Bodmin Moor facts for kids
Bodmin Moor is one of five granite plutons (underground masses of igneous rock) in Cornwall.
The name 'Bodmin Moor' is fairly recent, invented in 1813. It was formerly known as Fowey Moor after the River Fowey which rises within it. Since the mid 18th century Bodmin Moor has been crossed by the trunk road now known as the A30.
Dramatic granite tors rise from the rolling moorland: the best known are Brown Willy, the highest point in Cornwall at 417 m (1,368 ft), and Rough Tor at 400 m (1,300 ft). Considerable areas of the moor are poorly drained and form marshes (in hot summers these can dry out). The rest of the moor is mostly rough pasture or overgrown with heather and other low vegetation.
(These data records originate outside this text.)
(** ** Lemmas *)

Lemma containsString_true l s : containsString l s = true <-> s ∈ l.
Proof.
  unfold containsString. rewrite List.existsb_exists. split.
  - intros (x & Hx%list_elem_of_In & ->%bool_decide_eq_true). done.
  - intros H%list_elem_of_In. exists s. split; [done|by apply bool_decide_eq_true].
Qed.
Lemma matchesDetector_true ds d : matchesDetector ds d = true <-> ds = [] \/ d ∈ ds.
Proof.
  unfold matchesDetector. destruct ds as [|d0 ds]; [naive_solver|].
  rewrite containsString_true. naive_solver.
Qed.
Lemma matchesTarget_true refs k ns n :
  matchesTarget refs k ns n = true <->
  exists ref, ref ∈ refs /\ rr_Kind ref = k /\ rr_Name ref = n /\ rr_Namespace ref ∈ [EmptyString; ns].
Proof.
  induction refs as [|ref refs IH]; simpl; [set_solver|].
  repeat case_decide; rewrite ?IH; set_solver.
Qed.
(** An empty namespace of a rule stands for every namespace. *)
Lemma in_scope (a b : string) : ~ (a <> EmptyString /\ a <> b) <-> a ∈ [EmptyString; b].
Proof.
  rewrite elem_of_cons, list_elem_of_singleton.
  destruct (decide (a = EmptyString)), (decide (a = b)); naive_solver.
Qed.
Lemma matchesResource_true spec obj : matchesResource spec obj = true <-> targets spec obj.
Proof.
  unfold matchesResource, targets. rewrite <- matchesTarget_true.
  destruct (matchesTarget _ _ _ _); [naive_solver|].
  destruct (ers_Selector spec) as [sel|]; [|naive_solver].
  assert (Hl : forallb (fun kv => bool_decide (mget (om_Labels obj) kv.1 = kv.2)) (map_to_list (sel_MatchLabels sel)) = true
    <-> forall k v, sel_MatchLabels sel !! k = Some v -> mget (om_Labels obj) k = v).
  { rewrite List.forallb_forall. split.
    - intros H k v Hkv. specialize (H (k, v)). apply bool_decide_eq_true in H; [done|].
      by apply list_elem_of_In, elem_of_map_to_list.
    - intros H [k v] Hkv%list_elem_of_In%elem_of_map_to_list. apply bool_decide_eq_true. by apply H. }
  transitivity (sel_Namespace sel ∈ [EmptyString; om_Namespace obj] /\
    (sel_Kinds sel = [] \/ om_Kind obj ∈ sel_Kinds sel) /\
    forall k v, sel_MatchLabels sel !! k = Some v -> mget (om_Labels obj) k = v).
  2: { split; [intros H; right; by exists sel|]. intros [|(? & [= <-] & H)]; done. }
  rewrite <- Hl, elem_of_cons, list_elem_of_singleton, <- containsString_true.
  case_decide as Hns; [split; [done|naive_solver]|].
  apply in_scope in Hns as Hns'. rewrite elem_of_cons, list_elem_of_singleton in Hns'.
  case_bool_decide as Hk; simpl.
  - destruct (containsString _ _); simpl; naive_solver.
  - destruct (decide (sel_Kinds sel = [])); naive_solver.
Qed.

Lemma periodActive_true d m p :
  periodActive d m p = true <->
  d ∈ per_Days p /\ exists s e, hhmm (per_Start p) = Some s /\ hhmm (per_End p) = Some e /\ in_period s e m.
Proof.
  unfold periodActive. pose proof (containsString_true (per_Days p) d) as Hd.
  destruct (containsString (per_Days p) d); simpl; [|naive_solver].
  destruct (hhmm (per_Start p)) as [s|]; [|naive_solver].
  destruct (hhmm (per_End p)) as [e|]; [|naive_solver].
  transitivity (in_period s e m); [|naive_solver].
  unfold in_period. case_decide; rewrite ?andb_true_iff, ?orb_true_iff, !bool_decide_eq_true; done.
Qed.

Lemma inTimeWindow_true tzdb tw now : inTimeWindow tzdb tw now = Ok true <-> window_open tzdb tw now.
Proof.
  unfold inTimeWindow, window_open. destruct (tzdb (tw_Timezone tw)) as [loc|]; [|naive_solver].
  rewrite clock_minutes. split.
  - intros [= (p & Hp%list_elem_of_In & Ha)%List.existsb_exists].
    apply periodActive_true in Ha as (? & s & e & ? & ? & ?). by exists loc, p, s, e.
  - intros (loc' & p & s & e & [= <-] & Hp & Hd & Hs & He & Hin). f_equal.
    apply List.existsb_exists. exists p. split; [by apply list_elem_of_In|].
    apply periodActive_true. eauto 10.
Qed.

Lemma ruleExcludes_true tzdb now obj det rule :
  ruleExcludes tzdb now obj det rule = true <-> suppresses tzdb now obj det rule.
Proof.
  unfold ruleExcludes.
  pose proof (matchesResource_true (spec rule) obj) as Hr.
  pose proof (matchesDetector_true (ers_Detectors (spec rule)) det) as Hd.
  destruct (ers_Enabled (spec rule)) eqn:He; simpl; [|split; [done|intros []; congruence]].
  case_decide as Hns; [split; [done|intros [_ Ht _ _ _]; by apply in_scope in Ht]|].
  destruct (matchesResource _ _); simpl; [|split; [done|intros [_ _ Ht _ _]; by apply Hr in Ht]].
  destruct (matchesDetector _ _); simpl; [|split; [done|intros [_ _ _ Ht _]; by apply Hd in Ht]].
  apply proj1 in Hr, Hd. specialize (Hr eq_refl). specialize (Hd eq_refl).
  assert (Hns' : ers_Namespace (spec rule) ∈ [EmptyString; om_Namespace obj]).
  { by apply in_scope. }
  destruct (ers_TimeWindow (spec rule)) as [tw|] eqn:Etw.
  - pose proof (inTimeWindow_true tzdb tw now) as Hw. split.
    + intros H. split; [done..|]. intros tw'. rewrite Etw. intros [= <-]. apply Hw.
      destruct (inTimeWindow tzdb tw now); [by subst|done].
    + intros [_ _ _ _ H]. rewrite Etw in H. specialize (H _ eq_refl). apply Hw in H. by rewrite H.
  - split; [|done]. intros _. split; [done..|]. by rewrite Etw.
Qed.

(** Two decimal digits. *)
Definition two_digits (z : Z) : string :=
  String (byte_of (48 + z / 10)) (String (byte_of (48 + z mod 10)) EmptyString).

Lemma two_digits_cut z sep s :
  (0 <= z < 100)%Z -> (byte_val sep < 48 \/ 57 < byte_val sep)%Z ->
  cut_on sep (two_digits z +:+ String sep s) = Some (two_digits z, s).
Proof.
  intros Hz Hs.
  assert (Hne : forall d, (0 <= d < 10)%Z -> byte_of (48 + d) <> sep).
  { intros d Hd <-. assert (byte_val (byte_of (48 + d)) = 48 + d)%Z as E; [|rewrite E in Hs; lia].
    unfold byte_val, byte_of. rewrite Ascii.N_ascii_embedding; lia. }
  simpl. rewrite decide_False by (apply Hne; split; [apply Z.div_pos; lia|apply Z.div_lt_upper_bound; lia]).
  rewrite decide_False by (apply Hne, Z.mod_pos_bound; lia).
  by rewrite decide_True.
Qed.
Lemma two_digits_scan z : (0 <= z < 100)%Z -> scan_d (two_digits z) = Some z.
Proof.
  intros Hz. assert (Hall : forallb (fun n => bool_decide (scan_d (two_digits (Z.of_nat n)) = Some (Z.of_nat n))) (seq 0 100) = true)
    by by vm_compute.
  rewrite List.forallb_forall in Hall. specialize (Hall (Z.to_nat z)).
  apply bool_decide_eq_true in Hall; [by rewrite Z2Nat.id in Hall by lia|].
  apply List.in_seq. lia.
Qed.

(** The start and end of a period are read back as written: [hhmm] parses
    the "HH:MM" text of any hour and minute to its minutes since midnight. *)
Theorem hhmm_roundtrip h m :
  (0 <= h < 100)%Z -> (0 <= m < 100)%Z -> hhmm (two_digits h +:+ ":" +:+ two_digits m) = Some (60 * h + m)%Z.
Proof.
  intros Hh Hm. unfold hhmm.
  change (":" +:+ two_digits m) with (String ":"%char (two_digits m)).
  rewrite two_digits_cut; [|done|by left + (right; by vm_compute)].
  rewrite !two_digits_scan by done. simpl. f_equal.
  rewrite (wrap64_id (h * 60)) by (unfold int64_range; lia).
  rewrite wrap64_id by (unfold int64_range; lia). lia.
Qed.
Theorem hhmm_roundtrip_witness : hhmm "22:30" = Some 1350%Z.
Proof. apply (hhmm_roundtrip 22 30); lia. Defined.

Section theorems.
Context {W : Type} `{!ObjectClient W ExclusionRuleSpec ExclusionRuleStatus} (tzdb : TimeZoneDB).

Lemma firstExcluding_true now obj det rules n :
  firstExcluding tzdb now obj det rules = (true, n) <->
  exists l1 rule l2, rules = l1 ++ rule :: l2 /\ suppresses tzdb now obj det rule /\ obj_name rule = n /\
    Forall (fun r => ~ suppresses tzdb now obj det r) l1.
Proof.
  induction rules as [|r rules IH]; simpl.
  - split; [done|]. by intros ([] & ? & ? & ? & _).
  - pose proof (ruleExcludes_true tzdb now obj det r) as Hr.
    destruct (ruleExcludes _ _ _ _ r).
    + split.
      * intros [= <-]. exists [], r, rules. naive_solver.
      * intros ([|x l1] & rule & l2 & [= -> ->] & Hs & <- & Hl1); [done|].
        apply Forall_cons in Hl1 as [[] _]. by apply Hr.
    + rewrite IH. split.
      * intros (l1 & rule & l2 & -> & Hs & Hn & Hl1). exists (r :: l1), rule, l2.
        split_and!; [done..|]. constructor; [|done]. by intros Hx%Hr.
      * intros ([|x l1] & rule & l2 & [= -> ->] & Hs & Hn & Hl1); [by apply Hr in Hs|].
        apply Forall_cons in Hl1 as [_ Hl1]. eauto 10.
Qed.
Lemma firstExcluding_false_any now obj det rules n :
  firstExcluding tzdb now obj det rules = (false, n) ->
  n = EmptyString /\ forall r, r ∈ rules -> ~ suppresses tzdb now obj det r.
Proof.
  induction rules as [|r rules IH]; simpl.
  - intros [= <-]. split; [done|by intros ??%elem_of_nil].
  - pose proof (ruleExcludes_true tzdb now obj det r) as Hr. destruct (ruleExcludes _ _ _ _ r); [done|].
    intros [-> H]%IH. split; [done|]. intros r' [->|Hin]%elem_of_cons; [by intros ?%Hr|by apply H].
Qed.
Lemma firstExcluding_false now obj det rules :
  firstExcluding tzdb now obj det rules = (false, EmptyString) <->
  Forall (fun r => ~ suppresses tzdb now obj det r) rules.
Proof.
  induction rules as [|r rules IH]; simpl; [done|].
  rewrite Forall_cons, <- ruleExcludes_true. destruct (ruleExcludes _ _ _ _ r); naive_solver.
Qed.

(** C11: [IsExcluded] answers with the name of the first listed rule that
    suppresses the detector on the object - enabled, in its namespace scope,
    targeting the object by reference or selector, naming the detector or none,
    and inside its time window if it has one - and answers no exactly when no
    listed rule does; a rule whose time zone is unknown or whose periods do not
    parse suppresses nothing; the only error is that of listing the rules. *)
Theorem is_excluded_spec controlNS now obj det (w : W) :
  match klist (S := ExclusionRuleSpec) (T := ExclusionRuleStatus) controlNS ∅ w with
  | Err e => exists e', IsExcluded tzdb controlNS now obj det w = Err e'
  | Ok rules =>
      (forall n, IsExcluded tzdb controlNS now obj det w = Ok (true, n) <->
         exists l1 rule l2, rules = l1 ++ rule :: l2 /\ suppresses tzdb now obj det rule /\ obj_name rule = n /\
           Forall (fun r => ~ suppresses tzdb now obj det r) l1) /\
      (IsExcluded tzdb controlNS now obj det w = Ok (false, EmptyString) <->
         Forall (fun r => ~ suppresses tzdb now obj det r) rules) /\
      exists b n, IsExcluded tzdb controlNS now obj det w = Ok (b, n)
  end.
Proof.
  unfold IsExcluded. destruct (klist controlNS ∅ w) as [rules|e]; [|eauto]. split_and!.
  - intros n. rewrite <- firstExcluding_true. split; [by intros [= ->]|by intros ->].
  - rewrite <- firstExcluding_false. split; [by intros [= ->]|by intros ->].
  - destruct (firstExcluding _ _ _ _ rules); eauto.
Qed.

Context `{!ObjectClientLaws W ExclusionRuleSpec ExclusionRuleStatus}.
The Moor contains about 500 farm holdings with around 10,000 beef cows, 55,000 breeding ewes and 1,000 horses and ponies. Most of the moor is a Site of Special Scientific Interest (SSSI) and has been officially designated an Area of Outstanding Natural Beauty (AONB), as part of Cornwall AONB.
Rivers and inland waters
Bodmin Moor is the source of several of Cornwall's rivers: they are mentioned here anti-clockwise from the south.
- The River Fowey rises at a height of 290 m (950 ft) and flows through Lostwithiel and into the Fowey estuary.
- The River Tiddy rises near Pensilva and flows into the River Lynher.
- The River Inny rises near Davidstow and flows southeast into the River Tamar.
- The River Camel rises on Hendraburnick Down and flows for about 40 km (25 mi) before joining the sea at Padstow.
- The De Lank River rises near Roughtor and flows into the Camel south of Wenford.
- The River Warleggan rises near Temple and flows south to join the Fowey.
Inland waters on the moor include Dozmary Pool (Cornwall's only natural inland lake) and three reservoirs, Colliford Lake, Siblyback Lake and Crowdy reservoir which supply water for a large part of the county's population.